Agnieszka Chmiel
Adam Mickiewicz University
Agnieszka Chmiel is Associate Professor in the Department of Translation Studies, Adam Mickiewicz University in Poznań, Poland. She also works in the EYE-LANG Eye-tracking Laboratory for Research in Language. Her research interests include interpreting studies and audio description. She is Associate Editor of TARGET and Principal Investigator in various research projects. ORCID: 0000-0002-2138-3974
Interpreting Goes PINC: Researching Interpreting and Interpreters Through PINC Metadata
Abstract
The focus of corpus-based interpreting studies has traditionally been on the product of interpreting.

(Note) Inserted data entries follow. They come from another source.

(** [validate_super_block]: the copy at [sb_addr], if it is acceptable (the
    version strings it then prints are not modelled). *)
Definition validate_super_block (zoned_hm : bool) (d : disk) (sb_addr : Z)
    : res (Z * disk * option f2fs_super_block) :=
  match disk_read d sb_addr with
  | None => Ok (-1, d, None)
  | Some buf =>
      raw ← rd_bytes buf F2FS_SUPER_OFFSET 3072;
      r ← sanity_check_raw_super zoned_hm d (sb_of_bytes raw) sb_addr;
      let '(ret, d, sb) := r in
      if ret =? 0 then Ok (0, d, Some sb) else Ok (-22, d, None)
  end.

(** * The bytes of the structure *)

(** All members but the checksum, which comes last. *)
Definition sb_body (sb : f2fs_super_block) : list Z :=
  take 3068 (sb_bytes sb).

Lemma sb_bytes_length sb : sb_ok sb -> length (sb_bytes sb) = 3072%nat.
Proof. intros H. exact (cenc_length (c := sb_codec) sb H). Qed.

Lemma sb_bytes_bytes sb : sb_ok sb -> bytes (sb_bytes sb).
Proof. intros H. exact (cenc_bytes (c := sb_codec) sb H). Qed.

Lemma sb_bytes_split sb : sb_ok sb -> sb_bytes sb = sb_body sb ++ le_bytes 4 (sb_crc sb).
Proof.
  intros Hok. pose proof (sb_bytes_length sb Hok) as Hl. unfold sb_body.
  assert (exists pre, sb_bytes sb = pre ++ le_bytes 4 (sb_crc sb)) as [pre Hpre].
  { unfold sb_bytes, sb_codec, sb_codec_members, c_iso. cbn [cenc c_pair fst snd sb_to_tuple].
    by eexists. }
  rewrite Hpre at 2. rewrite Hpre in Hl |- *. rewrite length_app, length_le_bytes in Hl.
  by rewrite take_app_length' by lia.
Qed.

Lemma sb_body_length sb : sb_ok sb -> length (sb_body sb) = 3068%nat.
Proof. intros H. unfold sb_body. rewrite length_take, sb_bytes_length by done. done. Qed.

(** Members of an explicit superblock. *)
Ltac sb_fields :=
 cbn [sb_magic sb_major_ver sb_minor_ver
   sb_log_sectorsize sb_log_sectors_per_block sb_log_blocksize sb_log_blocks_per_seg
   sb_segs_per_sec sb_secs_per_zone sb_checksum_offset sb_block_count sb_section_count
   sb_segment_count sb_segment_count_ckpt sb_segment_count_sit sb_segment_count_nat
   sb_segment_count_ssa sb_segment_count_main sb_segment0_blkaddr sb_cp_blkaddr sb_sit_blkaddr
   sb_nat_blkaddr sb_ssa_blkaddr sb_main_blkaddr sb_root_ino sb_node_ino sb_meta_ino sb_uuid
   sb_volume_name sb_extension_count sb_extension_list sb_cp_payload sb_version sb_init_version
   sb_feature sb_encryption_level sb_encrypt_pw_salt sb_devs sb_qf_ino sb_hot_ext_count
   sb_s_encoding sb_s_encoding_flags sb_reserved sb_crc].

Lemma set_sb_crc_ok sb v : sb_ok sb -> is_u32 v -> sb_ok (set_sb_crc sb v).
Proof.
  unfold sb_ok, sb_codec, sb_codec_members, set_sb_crc. intros H Hv.
  cbn [cok c_iso c_pair sb_to_tuple fst snd] in H |- *. sb_fields.
  destruct H as [H _]. split; [exact H|exact Hv].
Qed.

Lemma set_sb_crc_body sb v : sb_ok sb -> is_u32 v -> sb_body (set_sb_crc sb v) = sb_body sb.
Proof.
  intros Hok Hv. pose proof (sb_body_length sb Hok) as Hl.
  pose proof (sb_body_length _ (set_sb_crc_ok sb v Hok Hv)) as Hl'.
  pose proof (sb_bytes_split sb Hok) as H1.
  pose proof (sb_bytes_split _ (set_sb_crc_ok sb v Hok Hv)) as H2.
  assert (exists pre, sb_bytes sb = pre ++ le_bytes 4 (sb_crc sb) /\
    sb_bytes (set_sb_crc sb v) = pre ++ le_bytes 4 v) as (pre & Hp1 & Hp2).
  { eexists. split; reflexivity. }
  rewrite H1 in Hp1. rewrite H2 in Hp2.
  apply app_inj_2 in Hp1 as [-> _]; [|by rewrite !length_le_bytes].
  by apply app_inj_2 in Hp2 as [-> _]; [|by rewrite !length_le_bytes].
Qed.

Lemma sb_of_bytes_bytes sb rest : sb_ok sb -> sb_of_bytes (sb_bytes sb ++ rest) = sb.
Proof. intros H. exact (cdec_enc (c := sb_codec) sb rest H). Qed.

Lemma get_sb_checksum_offset sb :
  sb_ok sb -> get_le32 (sb_bytes sb) ofs_sb_checksum_offset = Ok (sb_checksum_offset sb).
Proof.
  intros Hok. rewrite <- (sb_of_bytes_bytes sb [] Hok) at 2. rewrite app_nil_r.
  unfold get_le. rewrite rd_bytes_Ok by (rewrite ?sb_bytes_length by done; done). reflexivity.
Qed.

Lemma get_sb_crc sb : sb_ok sb -> get_le32 (sb_bytes sb) ofs_sb_crc = Ok (sb_crc sb).
Proof.
  intros Hok. rewrite sb_bytes_split by done. unfold get_le.
  rewrite <- (app_nil_r (_ ++ _)), <- app_assoc.
  rewrite rd_bytes_app by (rewrite ?sb_body_length by done; done). cbn [mbind res_bind].
  rewrite le_val_bytes; [done|]. destruct Hok as [_ H]. exact H.
Qed.

(** The checksum [update_superblock] stores. *)
Lemma sb_crc_eq sb : sb_ok sb ->
  f2fs_cal_crc32 F2FS_SUPER_MAGIC (sb_bytes sb) 0 SB_CHKSUM_OFFSET =
    Ok (crc_of F2FS_SUPER_MAGIC (sb_body sb)).
Proof.
  intros Hok. by rewrite f2fs_cal_crc32_eq by (rewrite ?sb_bytes_length by done; done).
Qed.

However, an interpreting corpus with rich metadata makes it possible to extend this line of research by investigating both the process of interpreting and the interpreters themselves. In this talk, I will show how this is possible on the example of PINC, the Polish Interpreting Corpus. I will first present PINC which is a 220,000-token corpus of Polish-English and English-Polish interpretations sourced from the European Parliament that has been created to investigate bilingual control mechanisms in interpreting. PINC includes a rich set of annotations and metadata, including human-annotated audio-text alignment for both source and target texts, word-level source-text alignment, interpreter voice identification and metadata about the interpreters’ working memory scores, age and experience obtained earlier through experimental research. I will then show examples of studies based on PINC that investigate both interpreting and interpreters. With the focus on interpreting, I will present analyses of fundamental frequency and pauses that tap into factors and problem triggers influencing the cognitive load in interpreting. With the focus on interpreters, I will share findings about individual differences in source-text compression rates and ear-voice span. I will finish by outlining further corpus-based research avenues and pedagogical uses of interpreting corpora that are possible thanks to recent developments in automatic translation quality assessment.